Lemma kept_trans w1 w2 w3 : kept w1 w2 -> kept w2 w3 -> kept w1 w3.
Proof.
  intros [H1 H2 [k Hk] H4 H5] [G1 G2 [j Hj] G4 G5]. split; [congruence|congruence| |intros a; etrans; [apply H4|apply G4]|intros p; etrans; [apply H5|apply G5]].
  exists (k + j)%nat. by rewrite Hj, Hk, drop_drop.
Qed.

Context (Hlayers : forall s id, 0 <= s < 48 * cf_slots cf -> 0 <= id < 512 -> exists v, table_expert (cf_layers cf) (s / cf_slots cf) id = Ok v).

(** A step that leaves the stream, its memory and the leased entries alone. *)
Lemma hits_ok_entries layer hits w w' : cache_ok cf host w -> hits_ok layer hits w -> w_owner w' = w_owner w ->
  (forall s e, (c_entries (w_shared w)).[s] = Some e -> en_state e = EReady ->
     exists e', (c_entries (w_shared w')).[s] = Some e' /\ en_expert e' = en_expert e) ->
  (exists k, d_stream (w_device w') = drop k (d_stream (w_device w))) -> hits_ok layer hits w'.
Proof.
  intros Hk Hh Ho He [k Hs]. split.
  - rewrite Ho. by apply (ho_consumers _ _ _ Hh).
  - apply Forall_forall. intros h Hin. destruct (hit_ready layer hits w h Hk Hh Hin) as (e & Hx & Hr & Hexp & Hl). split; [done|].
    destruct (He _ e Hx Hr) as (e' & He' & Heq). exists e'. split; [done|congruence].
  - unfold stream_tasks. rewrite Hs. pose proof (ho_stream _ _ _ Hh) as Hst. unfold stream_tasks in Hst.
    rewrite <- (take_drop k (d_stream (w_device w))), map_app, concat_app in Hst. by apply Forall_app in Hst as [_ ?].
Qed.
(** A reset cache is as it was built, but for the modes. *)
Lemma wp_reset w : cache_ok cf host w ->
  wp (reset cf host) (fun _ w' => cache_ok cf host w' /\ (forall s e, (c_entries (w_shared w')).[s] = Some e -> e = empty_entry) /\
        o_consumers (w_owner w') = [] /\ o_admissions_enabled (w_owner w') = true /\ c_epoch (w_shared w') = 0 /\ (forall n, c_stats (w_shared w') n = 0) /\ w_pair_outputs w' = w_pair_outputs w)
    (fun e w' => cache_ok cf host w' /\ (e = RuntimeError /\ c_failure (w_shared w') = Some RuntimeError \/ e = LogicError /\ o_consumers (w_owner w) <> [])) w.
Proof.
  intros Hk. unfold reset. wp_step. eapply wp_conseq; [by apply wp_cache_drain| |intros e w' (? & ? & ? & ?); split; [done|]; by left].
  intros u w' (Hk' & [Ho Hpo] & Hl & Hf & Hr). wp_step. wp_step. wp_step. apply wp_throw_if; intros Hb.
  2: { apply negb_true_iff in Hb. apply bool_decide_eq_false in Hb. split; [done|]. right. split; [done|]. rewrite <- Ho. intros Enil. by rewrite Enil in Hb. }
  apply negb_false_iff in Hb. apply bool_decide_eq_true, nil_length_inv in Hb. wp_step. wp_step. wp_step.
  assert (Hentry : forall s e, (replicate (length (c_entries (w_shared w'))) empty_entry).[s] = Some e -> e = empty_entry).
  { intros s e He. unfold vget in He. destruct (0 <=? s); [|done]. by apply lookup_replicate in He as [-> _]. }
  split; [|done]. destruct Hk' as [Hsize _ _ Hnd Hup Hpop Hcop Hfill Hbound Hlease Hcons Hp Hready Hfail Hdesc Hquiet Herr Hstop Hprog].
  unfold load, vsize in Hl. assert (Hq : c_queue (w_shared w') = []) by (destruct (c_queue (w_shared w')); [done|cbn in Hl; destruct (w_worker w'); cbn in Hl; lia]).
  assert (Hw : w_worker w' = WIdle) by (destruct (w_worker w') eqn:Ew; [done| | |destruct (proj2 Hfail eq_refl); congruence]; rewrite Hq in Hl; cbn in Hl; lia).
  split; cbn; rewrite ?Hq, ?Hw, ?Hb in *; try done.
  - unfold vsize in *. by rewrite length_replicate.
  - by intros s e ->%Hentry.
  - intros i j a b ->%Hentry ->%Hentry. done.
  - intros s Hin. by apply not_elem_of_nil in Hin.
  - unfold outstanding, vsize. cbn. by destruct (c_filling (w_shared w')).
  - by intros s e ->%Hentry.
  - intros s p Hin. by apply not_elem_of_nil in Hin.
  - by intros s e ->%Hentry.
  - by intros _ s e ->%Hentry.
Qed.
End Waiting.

┄┄┄┄┄┄┄┄┄┄┄┄┄┄┄┄┄┄┄┄

● **Brief**
Across the listing above, report every line where "Some" occurs.

● **Result of the task**
  (forall s e, (c_entries (w_shared w)).[s] = Some e -> en_state e = EReady ->
     exists e', (c_entries (w_shared w')).[s] = Some e' /\ en_expert e' = en_expert e) ->
  wp (reset cf host) (fun _ w' => cache_ok cf host w' /\ (forall s e, (c_entries (w_shared w')).[s] = Some e -> e = empty_entry) /\
    (fun e w' => cache_ok cf host w' /\ (e = RuntimeError /\ c_failure (w_shared w') = Some RuntimeError \/ e = LogicError /\ o_consumers (w_owner w) <> [])) w.
  assert (Hentry : forall s e, (replicate (length (c_entries (w_shared w'))) empty_entry).[s] = Some e -> e = empty_entry).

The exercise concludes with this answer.